• EXERCISE DESCRIPTION: From the entries below, return exactly the lines beginning at the one that contains "(** * Radix" and ending at the one that contains "Definition INT_MIN : Z := - 2 ^ 31.", both of them included, and only those lines.

• EXERCISE INPUT:
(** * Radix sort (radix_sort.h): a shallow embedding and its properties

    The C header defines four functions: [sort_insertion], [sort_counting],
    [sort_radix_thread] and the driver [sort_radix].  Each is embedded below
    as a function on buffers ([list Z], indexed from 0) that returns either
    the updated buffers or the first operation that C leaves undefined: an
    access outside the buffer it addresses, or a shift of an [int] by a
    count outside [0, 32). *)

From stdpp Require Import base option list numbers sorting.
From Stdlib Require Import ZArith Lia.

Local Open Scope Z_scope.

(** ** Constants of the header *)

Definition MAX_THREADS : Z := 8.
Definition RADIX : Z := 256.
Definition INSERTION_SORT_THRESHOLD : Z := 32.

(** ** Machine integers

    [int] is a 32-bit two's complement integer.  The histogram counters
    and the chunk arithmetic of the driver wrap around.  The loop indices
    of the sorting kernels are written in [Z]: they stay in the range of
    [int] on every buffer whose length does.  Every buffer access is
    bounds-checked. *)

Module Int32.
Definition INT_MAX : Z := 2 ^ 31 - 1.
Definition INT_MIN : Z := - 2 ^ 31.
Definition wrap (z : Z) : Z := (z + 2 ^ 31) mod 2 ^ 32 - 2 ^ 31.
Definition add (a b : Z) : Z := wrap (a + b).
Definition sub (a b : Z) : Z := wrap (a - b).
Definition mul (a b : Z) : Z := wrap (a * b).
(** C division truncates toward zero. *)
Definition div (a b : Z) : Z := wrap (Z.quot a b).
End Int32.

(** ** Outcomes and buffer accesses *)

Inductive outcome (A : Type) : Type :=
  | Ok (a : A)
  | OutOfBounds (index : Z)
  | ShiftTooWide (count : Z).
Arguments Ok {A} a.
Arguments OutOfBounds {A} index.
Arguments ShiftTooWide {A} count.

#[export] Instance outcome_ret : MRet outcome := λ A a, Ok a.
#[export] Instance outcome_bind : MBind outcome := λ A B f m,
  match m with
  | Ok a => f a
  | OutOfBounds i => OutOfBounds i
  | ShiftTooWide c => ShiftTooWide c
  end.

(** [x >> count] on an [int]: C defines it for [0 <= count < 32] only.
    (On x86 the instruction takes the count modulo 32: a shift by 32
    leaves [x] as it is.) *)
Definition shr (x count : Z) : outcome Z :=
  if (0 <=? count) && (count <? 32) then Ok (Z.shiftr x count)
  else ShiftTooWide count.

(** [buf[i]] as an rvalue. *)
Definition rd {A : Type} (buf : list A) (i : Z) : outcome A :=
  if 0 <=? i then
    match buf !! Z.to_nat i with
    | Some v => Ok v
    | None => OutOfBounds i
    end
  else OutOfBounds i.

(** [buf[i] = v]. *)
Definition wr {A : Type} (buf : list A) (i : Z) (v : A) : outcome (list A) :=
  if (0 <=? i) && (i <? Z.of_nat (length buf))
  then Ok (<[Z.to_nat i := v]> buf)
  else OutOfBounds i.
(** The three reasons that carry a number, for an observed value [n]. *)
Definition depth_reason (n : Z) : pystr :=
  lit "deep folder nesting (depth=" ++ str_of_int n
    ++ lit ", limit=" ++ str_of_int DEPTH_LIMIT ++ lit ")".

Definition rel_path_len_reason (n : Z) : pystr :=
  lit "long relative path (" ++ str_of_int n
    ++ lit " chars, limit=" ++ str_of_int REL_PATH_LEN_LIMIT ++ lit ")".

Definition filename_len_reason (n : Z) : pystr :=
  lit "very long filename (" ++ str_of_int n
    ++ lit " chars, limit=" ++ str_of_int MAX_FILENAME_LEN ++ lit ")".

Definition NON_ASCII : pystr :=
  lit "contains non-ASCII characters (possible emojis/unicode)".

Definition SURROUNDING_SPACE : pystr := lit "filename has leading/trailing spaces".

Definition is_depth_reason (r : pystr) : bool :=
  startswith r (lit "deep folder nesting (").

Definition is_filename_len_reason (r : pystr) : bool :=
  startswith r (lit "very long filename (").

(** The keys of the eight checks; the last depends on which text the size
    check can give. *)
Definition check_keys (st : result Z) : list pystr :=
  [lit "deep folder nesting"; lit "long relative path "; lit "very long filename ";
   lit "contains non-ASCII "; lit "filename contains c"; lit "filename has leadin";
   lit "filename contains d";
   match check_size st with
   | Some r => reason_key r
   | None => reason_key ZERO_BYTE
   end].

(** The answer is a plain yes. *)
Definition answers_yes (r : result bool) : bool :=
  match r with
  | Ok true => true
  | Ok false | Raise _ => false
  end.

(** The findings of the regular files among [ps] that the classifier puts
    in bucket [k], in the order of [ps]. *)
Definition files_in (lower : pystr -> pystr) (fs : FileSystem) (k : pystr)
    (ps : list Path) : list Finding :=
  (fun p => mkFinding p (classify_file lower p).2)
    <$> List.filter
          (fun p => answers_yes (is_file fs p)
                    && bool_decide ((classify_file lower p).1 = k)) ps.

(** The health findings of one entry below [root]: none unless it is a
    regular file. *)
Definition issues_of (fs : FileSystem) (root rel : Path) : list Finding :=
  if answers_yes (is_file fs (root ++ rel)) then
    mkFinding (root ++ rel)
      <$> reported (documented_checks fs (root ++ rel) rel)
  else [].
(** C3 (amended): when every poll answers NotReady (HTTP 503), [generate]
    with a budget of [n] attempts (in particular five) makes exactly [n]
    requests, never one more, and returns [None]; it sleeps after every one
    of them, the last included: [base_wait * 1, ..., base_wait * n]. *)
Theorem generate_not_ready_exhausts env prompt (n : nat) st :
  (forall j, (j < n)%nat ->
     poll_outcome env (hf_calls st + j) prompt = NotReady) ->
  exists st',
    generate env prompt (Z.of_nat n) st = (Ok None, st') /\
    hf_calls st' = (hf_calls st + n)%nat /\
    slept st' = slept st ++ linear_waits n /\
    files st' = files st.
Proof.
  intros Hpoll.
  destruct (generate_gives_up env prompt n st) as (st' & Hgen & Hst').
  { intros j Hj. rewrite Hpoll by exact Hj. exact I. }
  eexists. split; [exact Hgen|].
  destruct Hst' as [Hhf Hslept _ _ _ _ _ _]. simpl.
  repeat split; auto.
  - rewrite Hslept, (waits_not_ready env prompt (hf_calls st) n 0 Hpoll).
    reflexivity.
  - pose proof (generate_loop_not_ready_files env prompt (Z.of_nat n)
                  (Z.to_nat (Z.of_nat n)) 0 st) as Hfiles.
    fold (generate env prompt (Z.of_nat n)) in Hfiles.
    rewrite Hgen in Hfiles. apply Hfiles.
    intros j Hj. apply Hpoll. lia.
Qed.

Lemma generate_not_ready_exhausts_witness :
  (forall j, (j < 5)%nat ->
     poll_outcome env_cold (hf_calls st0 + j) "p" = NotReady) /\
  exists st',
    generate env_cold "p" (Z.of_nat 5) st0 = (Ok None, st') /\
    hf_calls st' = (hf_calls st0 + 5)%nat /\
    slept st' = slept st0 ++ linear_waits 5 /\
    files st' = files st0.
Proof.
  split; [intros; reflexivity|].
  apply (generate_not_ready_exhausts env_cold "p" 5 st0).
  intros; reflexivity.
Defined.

==

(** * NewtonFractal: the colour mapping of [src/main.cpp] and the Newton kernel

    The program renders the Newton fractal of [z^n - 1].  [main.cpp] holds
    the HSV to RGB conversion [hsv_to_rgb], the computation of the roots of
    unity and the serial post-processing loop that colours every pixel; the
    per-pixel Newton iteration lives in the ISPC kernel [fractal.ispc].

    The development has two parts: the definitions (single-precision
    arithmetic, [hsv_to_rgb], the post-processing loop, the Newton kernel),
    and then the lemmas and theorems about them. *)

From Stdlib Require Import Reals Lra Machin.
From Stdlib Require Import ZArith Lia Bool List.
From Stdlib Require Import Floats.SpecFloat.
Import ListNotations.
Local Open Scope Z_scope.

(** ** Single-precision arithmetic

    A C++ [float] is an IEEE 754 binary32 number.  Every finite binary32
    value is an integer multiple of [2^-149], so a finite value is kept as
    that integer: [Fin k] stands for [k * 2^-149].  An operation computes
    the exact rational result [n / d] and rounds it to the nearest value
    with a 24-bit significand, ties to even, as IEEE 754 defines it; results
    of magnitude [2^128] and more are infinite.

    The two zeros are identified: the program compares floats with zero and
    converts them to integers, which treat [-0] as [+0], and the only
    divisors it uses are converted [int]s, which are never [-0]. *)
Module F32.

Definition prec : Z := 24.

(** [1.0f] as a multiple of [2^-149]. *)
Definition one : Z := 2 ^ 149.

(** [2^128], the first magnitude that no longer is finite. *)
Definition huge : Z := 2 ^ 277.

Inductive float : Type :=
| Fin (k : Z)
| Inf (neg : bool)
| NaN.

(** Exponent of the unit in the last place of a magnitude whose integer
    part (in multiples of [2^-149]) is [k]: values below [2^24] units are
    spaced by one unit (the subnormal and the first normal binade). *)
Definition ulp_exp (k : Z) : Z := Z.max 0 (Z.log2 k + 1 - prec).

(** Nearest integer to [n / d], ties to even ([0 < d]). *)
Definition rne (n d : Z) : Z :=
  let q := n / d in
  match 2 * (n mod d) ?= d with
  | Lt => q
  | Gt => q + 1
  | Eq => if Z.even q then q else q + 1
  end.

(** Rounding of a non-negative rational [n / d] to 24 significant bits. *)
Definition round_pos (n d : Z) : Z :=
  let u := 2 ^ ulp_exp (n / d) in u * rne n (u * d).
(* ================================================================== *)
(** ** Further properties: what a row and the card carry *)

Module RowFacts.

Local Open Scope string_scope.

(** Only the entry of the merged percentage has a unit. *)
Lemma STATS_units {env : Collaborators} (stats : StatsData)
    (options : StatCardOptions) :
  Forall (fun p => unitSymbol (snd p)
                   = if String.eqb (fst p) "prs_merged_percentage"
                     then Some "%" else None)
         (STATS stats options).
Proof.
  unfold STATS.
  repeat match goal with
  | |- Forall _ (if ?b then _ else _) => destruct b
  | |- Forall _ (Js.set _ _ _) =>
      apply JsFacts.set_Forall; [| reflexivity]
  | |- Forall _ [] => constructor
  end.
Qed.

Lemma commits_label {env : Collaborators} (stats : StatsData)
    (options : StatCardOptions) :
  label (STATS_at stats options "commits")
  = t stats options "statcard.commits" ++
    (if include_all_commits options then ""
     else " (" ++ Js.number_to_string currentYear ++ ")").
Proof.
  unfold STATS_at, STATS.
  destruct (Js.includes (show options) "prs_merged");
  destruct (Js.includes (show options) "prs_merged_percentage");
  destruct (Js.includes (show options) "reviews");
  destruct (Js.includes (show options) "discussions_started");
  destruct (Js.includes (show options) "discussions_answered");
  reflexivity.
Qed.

• EXERCISE OUTPUT:
(** * Radix sort (radix_sort.h): a shallow embedding and its properties

    The C header defines four functions: [sort_insertion], [sort_counting],
    [sort_radix_thread] and the driver [sort_radix].  Each is embedded below
    as a function on buffers ([list Z], indexed from 0) that returns either
    the updated buffers or the first operation that C leaves undefined: an
    access outside the buffer it addresses, or a shift of an [int] by a
    count outside [0, 32). *)

From stdpp Require Import base option list numbers sorting.
From Stdlib Require Import ZArith Lia.

Local Open Scope Z_scope.

(** ** Constants of the header *)

Definition MAX_THREADS : Z := 8.
Definition RADIX : Z := 256.
Definition INSERTION_SORT_THRESHOLD : Z := 32.

(** ** Machine integers

    [int] is a 32-bit two's complement integer.  The histogram counters
    and the chunk arithmetic of the driver wrap around.  The loop indices
    of the sorting kernels are written in [Z]: they stay in the range of
    [int] on every buffer whose length does.  Every buffer access is
    bounds-checked. *)

Module Int32.
Definition INT_MAX : Z := 2 ^ 31 - 1.
Definition INT_MIN : Z := - 2 ^ 31.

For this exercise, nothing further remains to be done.